◆ EXTRACTED INFORMATION
(** ** Evaluations *)

Section evaluations.
#[local] Existing Instance quietEnv.
#[local] Existing Instance labHost.
#[local] Existing Instance fixedDigests.
Definition lab_action_config : DomainConfig := mkDomainConfig "work" "/var/lib/boxwarden/work" None.
Definition lab_actions : ActionService := mkActionService false lab_action_config true true true.
(** The automatic run, then the same step by hand, then a retry of a settled attempt. *)
Definition lab_calls : list (ActionService * action_call) :=
  [(lab_actions, CallRun action_session); (lab_actions, CallExecute "dev" "once" "setup");
   (lab_actions, CallRetry "dev" "11111111-2222-4333-8444-555555555555")].
Lemma action_disk_single : single_attempts action_disk.
Proof.
  assert (∀ dom sid id, attempt_at dom sid id action_disk = None) as Hn.
  { intros. unfold attempt_at, view, action_disk. by rewrite lookup_insert_ne, lookup_singleton_ne by done. }
  intros dom sid id id' a a' Ha. by rewrite Hn in Ha.
Qed.
Lemma action_calls_safe_witness :
  consistent action_disk [] ∧ consistent (w_disk (perform lab_actions (CallRun action_session) action_world))
    (requests (w_trace (perform lab_actions (CallRun action_session) action_world))) ∧
  length (requests (w_trace (perform lab_actions (CallRun action_session) action_world))) = 2%nat.
Proof.
  assert (consistent action_disk []) as Hc by (split; [exact action_disk_single|constructor]).
  split; [exact Hc|]. split; [apply (action_calls_safe lab_actions (CallRun action_session) action_world Hc)|vm_compute; reflexivity].
Defined.
Lemma actions_never_replay_witness :
  ForallOrdPairs repeats_nothing (requests (w_trace (perform_all lab_calls action_world))) ∧
  (λ r, (r.1, aq_action r.2)) <$> requests (w_trace (perform_all lab_calls action_world)) = [(false, "greet"); (false, "setup")]%string.
Proof.
  pose proof (actions_never_replay lab_calls action_disk (w_host action_world) action_disk_single) as Hr. cbv zeta in Hr.
  change (worldOf action_disk (w_host action_world)) with action_world in Hr.
  split; [exact (proj1 Hr)|vm_compute; reflexivity].
Defined.
Lemma action_results_witness :
  let (r, w') := ExecuteAction lab_actions "dev" "once" "setup" action_world in
  result_on "work" (for_step "once" "setup") ActionAttemptSucceeded r (w_disk w') ∧ is_ok r = true.
Proof.
  assert (consistent action_disk []) as Hc by (split; [exact action_disk_single|constructor]).
  pose proof (proj1 (action_results lab_actions "dev" "once" "setup" "" action_world Hc)) as Hr.
  assert (is_ok (ExecuteAction lab_actions "dev" "once" "setup" action_world).1 = true) as Ho by (vm_compute; reflexivity).
  destruct (ExecuteAction lab_actions "dev" "once" "setup" action_world) as [r w']. split; [exact Hr|exact Ho].
Defined.
Definition lab_completed : list ActionAttempt :=
  match (RunAutomaticActions lab_actions action_session action_world).1 with Ok (l, _) => l | Er _ => [] end.
Lemma automatic_run_settles_witness :
  let (r, w') := RunAutomaticActions lab_actions action_session action_world in
  r = Ok (lab_completed, None) ∧ length lab_completed = 2%nat ∧ all_settled "work" action_session (w_disk w').
Proof.
  assert (consistent action_disk []) as Hc by (split; [exact action_disk_single|constructor]).
  assert ((RunAutomaticActions lab_actions action_session action_world).1 = Ok (lab_completed, None)) as H1 by (vm_compute; reflexivity).
  assert (length lab_completed = 2%nat) as H2 by (vm_compute; reflexivity).
  destruct (RunAutomaticActions lab_actions action_session action_world) as [r w'] eqn:Hrun. cbn [fst] in H1. subst r.
  pose proof (automatic_run_settles lab_actions action_session action_world lab_completed w' Hc Hrun) as Hr.
  split; [reflexivity|]. split; [exact H2|exact (proj1 (proj2 Hr))].
Defined.
End evaluations.
Definition marshalClaim (digest : string) : json := JObj [("version", JNum Version); ("request_sha256", jstr digest)].
Definition actionClaimBytes (request : ActionRequest) : res string :=
  let? encoded := EncodeActionRequest request in Ok (render (marshalClaim encoded.2)).
Fixpoint validateBootstrapAncestors (paths : list string) : prog (res unit) :=
  match paths with
  | [] => Ret (Ok tt)
  | path :: rest => call (OSafe path) ;;*! validateBootstrapAncestors rest
  end.
Definition openActionChild (parent path : string) (create : bool) : prog (res unit) :=
  let* found := call (OLstatDir path) in
  let* info := match found with
               | Er e =>
                   if err_not_exist e && create then
                     let* made := call (OMkdir path) in
                     match made with
                     | Failed e => Ret (Er e)
                     | _ => call (OSyncDir parent) ;;*! call (OLstatDir path)
                     end
                   else Ret (Er e)
               | Ok safe => Ret (Ok safe)
               end in
  match info with
  | Er e => Ret (Er e)
  | Ok safe => if negb safe then Ret (fail "unsafe action directory") else call (OOpenDir path)
  end.
Definition attempts_path : string := "action-attempts".
Definition session_path (session : string) : string := attempts_path +:+ "/" +:+ session.
Definition openActionStore (request : ActionRequest) (create : bool) : prog (res unit) :=
  pure (Validate request) ;;*!
  validateBootstrapAncestors bootstrap_ancestors ;;*!
  verifyActiveAssociation (aq_association request) ;;*!
  call (OSafe base_path) ;;*!
  openActionChild "" attempts_path create ;;*!
  openActionChild attempts_path (session_path (as_session (aq_association request))) create.
Definition readActionFile (session name : string) (limit : N) : prog (res string) :=
  let*! info := call (OLstat session name) in
  if negb (fi_private info && (fi_links info =? 1)%nat) then Ret (fail "unsafe action file")
  else
    let*! file := call (OOpenRead session name) in
    let* raw :=
      (let* opened := call (OFstat file) in
       match opened with
       | Ok opened =>
           if negb (opened =? fi_ino info)%nat then Ret (fail "action file changed while opening")
           else
             let* raw := call (OReadAll file limit) in
             match raw with
             | Ok raw =>
                 if (limit <? N.of_nat (String.length raw))%N then Ret (fail "action file exceeds bound")
                 else
                   let* after := call (OLstat session name) in
                   match after with
                   | Ok after => if negb (fi_ino after =? fi_ino info)%nat then Ret (fail "action file changed while reading") else Ret (Ok raw)
                   | Er _ => Ret (fail "action file changed while reading")
                   end
             | Er _ => Ret (fail "action file exceeds bound")
             end
       | Er _ => Ret (fail "action file changed while opening")
       end) in
    let* _ := call (OClose file) in
    Ret raw.

Definition claim_name (attempt : string) : string := attempt +:+ ".claim".
Definition receipt_name (attempt : string) : string := attempt +:+ ".receipt".
(** Write, sync and close; the first error, or the close error. *)
Definition writeFile (fd : nat) (data : string) : prog (res unit) :=
  let* written := call (OWrite fd data) in
  let* synced := match written with Ok _ => call (OSync fd) | Er e => Ret (Er e) end in
  let* closed := call (OClose fd) in
  Ret (match synced, closed with Er e, Ok _ => Er e | Er e, Er e2 => Er (join_err e e2) | Ok _, r => r end).
(** A claim that was there before: its receipt, when the command completed. *)
Definition readClaimed (request : ActionRequest) (claim : string) : prog (res (option ActionReceipt)) :=
  let session := as_session (aq_association request) in
  let* existing := readActionFile session (claim_name (aq_attempt request)) 256 in
  match existing with
  | Er _ => Ret (fail "action claim differs from exact request")
  | Ok existing =>
      if existing ≠s claim then Ret (fail "action claim differs from exact request")
      else
        let* raw := readActionFile session (receipt_name (aq_attempt request)) MaxActionReceiptBytes in
        match raw with
        | Er e => Ret (if err_not_exist e then fail "action was claimed without a completed receipt" else Er e)
        | Ok raw => Ret (let? receipt := DecodeActionReceipt request raw in Ok (Some receipt))
        end
  end.
Definition ClaimAction (request : ActionRequest) : prog (res (option ActionReceipt)) :=
  let session := as_session (aq_association request) in
  openActionStore request true ;;*!
  let*! claim := pure (actionClaimBytes request) in
  let* found := call (OLstat session (claim_name (aq_attempt request))) in
  match found with
  | Ok _ => readClaimed request claim
  | Er e =>
      if negb (err_not_exist e) then Ret (Er e)
      else
        let* receipt := call (OLstat session (receipt_name (aq_attempt request))) in
        match receipt with
        | Ok _ => Ret (fail "action receipt exists without a claim")
        | Er e =>
            if negb (err_not_exist e) then Ret (Er e)
            else
              let* file := call (OOpenExcl session (claim_name (aq_attempt request))) in
              match file with
              | Made fd => writeFile fd claim ;;*! call (OSyncDir (session_path session)) ;;*! Ret (Ok None)
              | Exists => readClaimed request claim
              | Failed e => Ret (Er e)
              end
        end
  end.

◆ TASK TO CARRY OUT
Among the lines above, show every one that contains the string "openActionChild".

◆ FINISHED TASK
Definition openActionChild (parent path : string) (create : bool) : prog (res unit) :=
  openActionChild "" attempts_path create ;;*!
  openActionChild attempts_path (session_path (as_session (aq_association request))) create.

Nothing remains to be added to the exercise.